- _ASSIGNED TASK_
Check every line of the data and copy the ones where "From" appears.

### EXTRACTED DATA

(* ===== verification/ChannelFormSubmit.v ===== *)
(** * The channel form: submitting

    [submit] of [web/src/components/table/channels/modals/EditChannelModal.jsx]:
    the checks, the two questions (models of the mapping that are not in the
    list, risky status code redirects), the settings and the request.  Each
    check either goes on, returns after a toast, or throws; the answers of
    the user and of the service are arguments. *)
From Stdlib Require Import Ascii SpecFloat.
From S2P Require Import Prelude JsString JsNumber JsValue Json StatusCodes ChannelForm.

(** ** Checks *)

(** A step of [submit]: it goes on, returns (perhaps after a toast), or
    throws an error nobody catches. *)
Inductive chk (A : Type) := Go (a : A) | Return (toast : option effect) | Crash (message : string).
Arguments Go {A} a.
Arguments Return {A} toast.
Arguments Crash {A} message.

#[export] Instance chk_ret : MRet chk := λ A a, Go a.
#[export] Instance chk_bind : MBind chk := λ A B f m,
  match m with Go a => f a | Return t => Return t | Crash e => Crash e end.

Definition lift {A} (r : res A) : chk A := match r with Ok a => Go a | Throw e => Crash e end.
Definition refuse {A} (key : string) : chk A := Return (Some (ShowInfo key [])).
Definition refuse_error {A} (key : string) (args : obj) : chk A := Return (Some (ShowError key args)).
Definition require (b : bool) (key : string) : chk unit := if b then Go () else refuse key.

Definition has_type (z : Z) (o : obj) : bool := is_num z (get o "type").

(** The key of a Codex channel: a JSON object with both credentials. *)
Definition codex_key (rawKey : string) : chk jsval :=
  match json_parse rawKey with
  | None => refuse "密钥必须是合法的 JSON 格式！"
  | Some (VObj o) =>
      match to_str (js_or (get o "access_token") (VStr "")), to_str (js_or (get o "account_id") (VStr "")) with
      | Ok token, Ok account =>
          _ ← require (negb (bool_decide (trim token = ""))) "密钥 JSON 必须包含 access_token";
          _ ← require (negb (bool_decide (trim account = ""))) "密钥 JSON 必须包含 account_id";
          Go (VStr (stringify (VObj o)))
      | _, _ => refuse "密钥必须是合法的 JSON 格式！"
      end
  | Some _ => refuse "密钥必须是 JSON 对象"
  end.

(** Type 57. *)
Definition check_codex (m : modal) (o : obj) : chk obj :=
  if has_type 57 o then
    _ ← require (negb (batch m)) "Codex 渠道不支持批量创建";
    rawKey ← lift (trimmed_or_empty (get o "key"));
    if bool_decide (rawKey = "") then
      _ ← require (isEdit m) "请输入密钥！"; Go o
    else k ← codex_key rawKey; Go (obj_set "key" k o)
  else Go o.
(* ===== verification/ChannelFormReload.v ===== *)
(** * The channel form: reopening and submitting

    What happens when a stored channel is opened in the form and submitted
    without a change: [loadChannel] followed by [submit]. *)
From Stdlib Require Import Ascii SpecFloat.
From S2P Require Import Prelude JsString JsNumber JsValue Json JsonRoundtrip StatusCodes ChannelForm ChannelFormSubmit.

(** ** The settings *)

Definition upstream_keys : list string :=
  ["upstream_model_update_check_enabled"; "upstream_model_update_auto_sync_enabled";
   "upstream_model_update_ignored_models"; "upstream_model_update_last_detected_models";
   "upstream_model_update_last_check_time"].

(** The keys of [settings] the form writes for a type of channel. *)
Definition managed_keys (o : obj) : list string :=
  "vertex_key_type" ::
  (if has_type 20 o then ["openrouter_enterprise"] else []) ++
  (if has_type 33 o then ["aws_key_type"] else []) ++
  (if has_type 1 o || has_type 14 o then ["allow_service_tier"] else []) ++
  (if has_type 1 o then ["disable_store"; "allow_safety_identifier"; "allow_include_obfuscation"] else []) ++
  (if has_type 14 o then ["allow_inference_geo"; "claude_beta_query"] else []) ++ upstream_keys.

(** Two objects related field by field, except for some fields. *)
Definition related (P : jsval → jsval → Prop) (E : list string) (o' o : obj) : Prop :=
  ∀ k, k ∉ E → P (get o' k) (get o k).

Section related.
Context (P : jsval → jsval → Prop) (E : list string).

Lemma related_set_if b k v o' o : k ≠ "__proto__" →
  (b = true → k ∉ E → P v (get o k)) → related P E o' o → related P E (set_if b k v o') o.
Proof.
  intros Hk Hv H k' Hk'. rewrite get_set_if by done. case_decide as Hd; [|by apply H].
  destruct Hd as [-> ->]. by apply Hv.
Qed.

Lemma related_set k v o' o : k ≠ "__proto__" →
  (k ∉ E → P v (get o k)) → related P E o' o → related P E (obj_set k v o') o.
Proof. intros Hk Hv. apply (related_set_if true); auto. Qed.

Lemma related_delete k o' o : k ∈ E → related P E o' o → related P E (obj_delete k o') o.
Proof. intros Hk H k' Hk'. rewrite get_delete, decide_False by set_solver. by apply H. Qed.
End related.

Lemma related_refl P `{!Reflexive P} E o : related P E o o.
Proof. intros k _. reflexivity. Qed.

(** Membership in a list with conditional parts. *)
Ltac in_list :=
  lazymatch goal with
  | |- ?k ∈ ?k :: _ => left
  | |- _ ∈ _ :: _ => right; in_list
  | |- _ ∈ _ ++ _ => apply elem_of_app; first [left; in_list | right; in_list]
  end.
Ltac managed := first
  [ apply related_set_if; [done|intros Hb Hk; destruct Hk; unfold managed_keys, upstream_keys; rewrite ?Hb; cbv iota; in_list|]
  | apply related_set; [done|intros Hk; destruct Hk; unfold managed_keys, upstream_keys; in_list|]
  | apply related_delete; [unfold managed_keys; in_list|] ].

Lemma related_trans P `{!Transitive P} E o1 o2 o3 :
  related P E o1 o2 → related P E o2 o3 → related P E o1 o3.
Proof. intros H1 H2 k Hk. etrans; [by apply H1|by apply H2]. Qed.

Lemma upstream_frame o ignored s : related eq (managed_keys o) (upstream_settings o ignored s) s.
Proof. unfold upstream_settings. repeat managed. apply related_refl, _. Qed.

Lemma type_frame o s : related eq (managed_keys o) (type_settings o s) s.
Proof.
  unfold type_settings. repeat managed. destruct (has_type 41 o); repeat managed; apply related_refl, _.
Qed.

(** The form changes only its own keys of [settings]. *)
Lemma settings_frame o ignored s :
  related eq (managed_keys o) (upstream_settings o ignored (type_settings o s)) s.
Proof. eapply related_trans; [apply _|apply upstream_frame|apply type_frame]. Qed.

(** Keys of [settings] that are no flags, and the synchronisation, which is
    switched off together with the check. *)
Definition loose_keys : list string :=
  ["vertex_key_type"; "aws_key_type"; "upstream_model_update_auto_sync_enabled";
   "upstream_model_update_ignored_models";
   "upstream_model_update_last_detected_models"; "upstream_model_update_last_check_time"].

Definition same_flag (x y : jsval) : Prop := is_true x = is_true y.
#[local] Instance same_flag_preorder : PreOrder same_flag.
Proof. split; [by intros x|]. intros x y z. unfold same_flag. congruence. Qed.

(** The flags of the form values [o] are those of the settings [s]. *)
Record flags_read (o s : obj) : Prop := {
  fr_enterprise : same_flag (get o "is_enterprise_account") (get s "openrouter_enterprise");
  fr_flags : Forall (λ k, same_flag (get o k) (get s k))
    ["allow_service_tier"; "disable_store"; "allow_safety_identifier"; "allow_include_obfuscation";
     "allow_inference_geo"; "claude_beta_query"; "upstream_model_update_check_enabled";
     "upstream_model_update_auto_sync_enabled"] }.

Lemma flag_true o k : is_true (flag o k) = is_true (get o k).
Proof. unfold flag. by destruct (is_true (get o k)). Qed.

(** The other flags, through the changes of the form. *)
Ltac kept_flag H :=
  unfold same_flag; rewrite ?flag_true;
  lazymatch type of H with Forall _ _ => rewrite Forall_forall in H; apply H; in_list | _ => exact H end.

######

- _TASK ANSWER_
From Stdlib Require Import Ascii SpecFloat.
From S2P Require Import Prelude JsString JsNumber JsValue Json StatusCodes ChannelForm.
From Stdlib Require Import Ascii SpecFloat.
From S2P Require Import Prelude JsString JsNumber JsValue Json JsonRoundtrip StatusCodes ChannelForm ChannelFormSubmit.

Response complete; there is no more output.